Disclaimer: This is my last post for a while that's going to serious and sad. I'm ready to get back to writing light hearted content but I feel like sharing my healing journey and where I've been at mentally can help somebody. Life isn't always happy times and I'll never pretend that it is.
"Until I'm ready, let me be. I have to heal myself" - Samantha King
I was lying in my closet after having an awful anxiety attack (so many things led up to this moment) and I started texting my momma telling her that I would rather die than to keep feeling how I was feeling at that time. My momma called me numerous time and I didn't answer but I eventually called her back. She was crying and reminded me of all the people who would miss me if I was gone. I was numb at that point but I managed to get out of the closet, crawled into bed, and I assured my momma that I wasn't going to do anything crazy.She called me the next day and said "I don't know how you're going to take this but God is telling me to tell you that you need to seek professional help."
This conversation along with several other conversations since then regarding my "I don't want to be here" mentality has been the best and worth part of our relationship. I love my momma and her love for me is unmatched. I'm so grateful that she listened to God and had the strength to have that hard conversation with me. I talk to my physician about my feelings which led to her prescribing me Xanax for the time being and I was referred to a counseling agency. On Dec. 27, 2017 I started therapy and it's been a journey.
From being prescribed Xanax to taking an anxiety med twice a day. Xanax made me feel numb to point that I was like a zombie when came to having any feelings. I wouldn't recommend anybody taking this drug, and it's easy to overdose if you take Xanax and consume alcohol. There's a reason why psychiatrist prescribes meds for mental issues and doctors handle physical issues.
From crying in the shower or in the closet to crying in my bed and being able to get up and keep going on with my life. From being nonchalant and dismissing my feelings to talking about how I feel and making peace with things that I can not change. From wanting to control everything to learning how to let some things be.
From going to therapy 2-3x a month to over time it's decreased to once a month or every other month depending on how I'm feeling. I recently started seeing a new therapist and I plan to see her more frequently since I have some internal goals I want to met this year.
From having an anxiety attack every other day to only having them 2-3 times a year.
From having no boundaries to setting them and standing firm on them.
From being in denial to addressing and starting to heal from childhood trauma.
From having a white therapist whom I loved by the way to having a new black therapist.
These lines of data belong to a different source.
(** The methods other than [allocate] leave the queue alone, or clear it. *)
Lemma other_waiters st st' :
  (exists g b, slots_add g st = Ok (b, st')) \/ (exists g, slots_pop g st = Ok st') \/
  (exists lvl gpu o, slots_try_allocate lvl gpu st = Ok (o, st')) \/
  (exists s now, slots_deallocate s now st = Ok st') -> st_waiters st' = st_waiters st.
Proof.
  intros [(g & b & H)|[(g & H)|[(lvl & gpu & o & H)|(s & now & H)]]].
  - unfold slots_add in H. res_inv. by case_bool_decide; simplify_eq.
  - unfold slots_pop in H. by res_inv.
  - unfold slots_try_allocate in H. res_inv. destruct (try_allocate_core _ _ _) as [[]|]; by simplify_eq.
  - unfold slots_deallocate in H. destruct (coalesce _ _ _). by res_inv.
Qed.

Lemma cleared_waiters st st' :
  (exists gs, slots_init gs st = Ok st') \/ slots_remove st = Ok st' -> st_waiters st' = [].
Proof.
  intros [(gs & H)|H].
  - unfold slots_init in H. destruct (fold_left _ _ _). by res_inv.
  - unfold slots_remove in H. by res_inv.
Qed.

(** A turn of the loop of [allocate] returns a slot only at the head of the queue. *)
Lemma poll_waiters me st o st' :
  allocate_poll me st = Ok (o, st') ->
  match o with
  | Some s => exists h ws, st_waiters st = h :: ws /\ w_id h = w_id me /\ st_waiters st' = ws
  | None => st' = st
  end.
Proof.
  unfold allocate_poll, at_index. destruct (st_waiters st) as [|h ws] eqn:E; [done|]. simpl.
  destruct (w_id h =? w_id me) eqn:Eh; [|intros; by simplify_eq].
  destruct (try_allocate_core _ _ _) as [[s p]|]; intros; simplify_eq; [|done].
  exists h, ws. split; [done|]. split; [lia|done].
Qed.

Lemma queue_inv_same st st' bl en gr :
  st_waiters st' = st_waiters st -> queue_inv (SlotsSys st bl en gr) -> queue_inv (SlotsSys st' bl en gr).
Proof. intros E []. split; simpl in *; by rewrite ?E. Qed.

Lemma queue_inv_cleared st bl en gr st' :
  st_waiters st' = [] -> queue_inv (SlotsSys st bl en gr) -> queue_inv (SlotsSys st' bl [] []).
Proof. intros E [_ _ _ H]. split; simpl; rewrite ?E; [done|constructor..|done]. Qed.
Lemma evict_lru_loop_order cands target now b p c :
  StronglySorted (fun x y => x.1 <= y.1) cands -> NoDup cands.*2 -> cache_inv c ->
  (forall x, x ∈ cands.*2 -> x ∈ dict_keys (data c)) ->
  forall ta a, (ta, a) ∈ cands -> a ∉ dict_keys (data (evict_lru_loop cands target now b p c).2) ->
    lru_victim cands now b c (evict_lru_loop cands target now b p c).2 ta a.
Proof.
  revert p c; induction cands as [|[t0 s] l IH]; intros p c HS HN HI Hin ta a Ha; [set_solver|].
  apply StronglySorted_inv in HS as [HS Hs]. apply NoDup_cons in HN as [Hsl HN]. simpl in Hsl.
  rewrite Forall_forall in Hs. cbn [evict_lru_loop]. csimpl in Hin.
  destruct (p <=? target); [set_solver|].
  assert (Hdef : now - default t0 (dict_get (created_at c) s) = age_of now c s).
  { assert (Hcr : s ∈ dict_keys (created_at c)) by (rewrite (ci_created _ HI); apply Hin; left).
    apply dict_get_keys in Hcr as [y Hy]. unfold age_of. by rewrite Hy. }
  rewrite Hdef. destruct (b && (age_of now c s <? evict_min_age_s (cfg c))) eqn:Eb; intros Hgone.
  - apply andb_true_iff in Eb as [-> Eb]. apply elem_of_cons in Ha as [[= -> ->]|Ha].
    + destruct Hgone. pose proof (evict_lru_loop_ok s l target now true p c HI Hsl) as He.
      apply dict_get_keys. rewrite (ev_self _ _ _ _ _ He). apply dict_get_keys, Hin. left.
    + destruct (IH p c HS HN HI (fun x Hx => Hin x (proj2 (elem_of_cons _ _ _) (or_intror Hx))) ta a Ha Hgone) as [H1 H2].
      split; [done|]. intros tb x [[= -> ->]|Hx]%elem_of_cons Hd; [right; split; [done|lia]|eauto].
  - set (c1 := with_stats bump_lru (remove_entry s c).2) in *.
    simpl in Hgone |- *. fold c1 in Hgone |- *.
    assert (HI1 : cache_inv c1) by (by apply with_stats_inv, remove_entry_inv).
    assert (Hk1 : dict_keys (data c1) = filter (fun k => k <> s) (dict_keys (data c))) by apply dict_keys_del.
    assert (Hnl : forall tx x, (tx, x) ∈ l -> x <> s).
    { intros tx x Hx ->. apply Hsl. by apply (list_elem_of_fmap_2 snd _ (tx, s)). }
    assert (Hstay : forall tb x, (tb, x) ∈ (t0, s) :: l ->
      x ∈ dict_keys (data (evict_lru_loop l target now b (p - default 0 (dict_get (sizes c) s)) c1).2) -> (tb, x) ∈ l).
    { intros tb x [[= -> ->]|Hx]%elem_of_cons Hd; [|done]. apply evict_lru_loop_sub in Hd; [|done].
      rewrite Hk1 in Hd. by apply list_elem_of_filter in Hd as [Hd _]. }
    apply elem_of_cons in Ha as [[= -> ->]|Ha].
    + split; [intros ->; simpl in Eb; lia|]. intros tb x Hx Hd. left. apply (Hs (tb, x)). by eapply Hstay.
    + destruct (IH (p - default 0 (dict_get (sizes c) s)) c1 HS HN HI1) with (ta := ta) (a := a) as [H1 H2]; [|done..|].
      { intros x Hx. rewrite Hk1. apply list_elem_of_filter. split; [|apply Hin; by right].
        intros ->. done. }
      assert (Hage : forall tx x, (tx, x) ∈ l -> age_of now c1 x = age_of now c x)
        by (intros tx x Hx; apply age_of_remove; eauto).
      split; [rewrite <- (Hage ta a Ha); exact H1|]. intros tb x Hx Hd. apply Hstay in Hx as Hl; [|done].
      rewrite <- (Hage tb x Hl). by apply (H2 tb x).
Qed.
I can already tell from my first session with her last week that she's going to challenge me which is what I need to become that girl that I've been dreaming of.
Sometimes I downplay all the progress I've made, but I've came so far and I'm looking forward to making more progress this year.
Two of my main goals with my new therapist is to
Learn how to love myself more and forgive myself for past mistakes and choices.
Figure out if I want to get married and have kids (I know I just told y'all that I'm not getting my hopes up when it comes to getting married and having kids. However, I'm very indecisive about this part of my life and I need to spend some time figuring it out).
If you're in therapy keep going and if you're contemplating seeing a therapist, schedule the appt. already, it's time to become the best version of yourself. Therapy use to have a bad stigma, but my generation is changing that narrative. Investing in your mental wellbeing is one of the best things you can do for yourself during your 20's or at any time during your life.
Take a moment to consider, how can you grow and evolve if you keep letting your mental health fall by the waste side? You spend money on everything else, from buying new shoes, purchasing Beyonce tickets, etc. but you don't have the time or the funds to become a better person? Make it make sense. You can also check out Therapy for Black Girls where you can find a black provider who does in person and virtual sessions. This website is how I found my black therapist, https://providers.therapyforblackgirls.com.
It's been a lot of tears. It's been challenging. It's been living in survival mode. It's been moments of backsliding mentally, but I'm beyond grateful for how my mentality has transformed in 5 years and it's only up from here.
"Heal and move on. You have things to do, you can not sit in that dark place forever."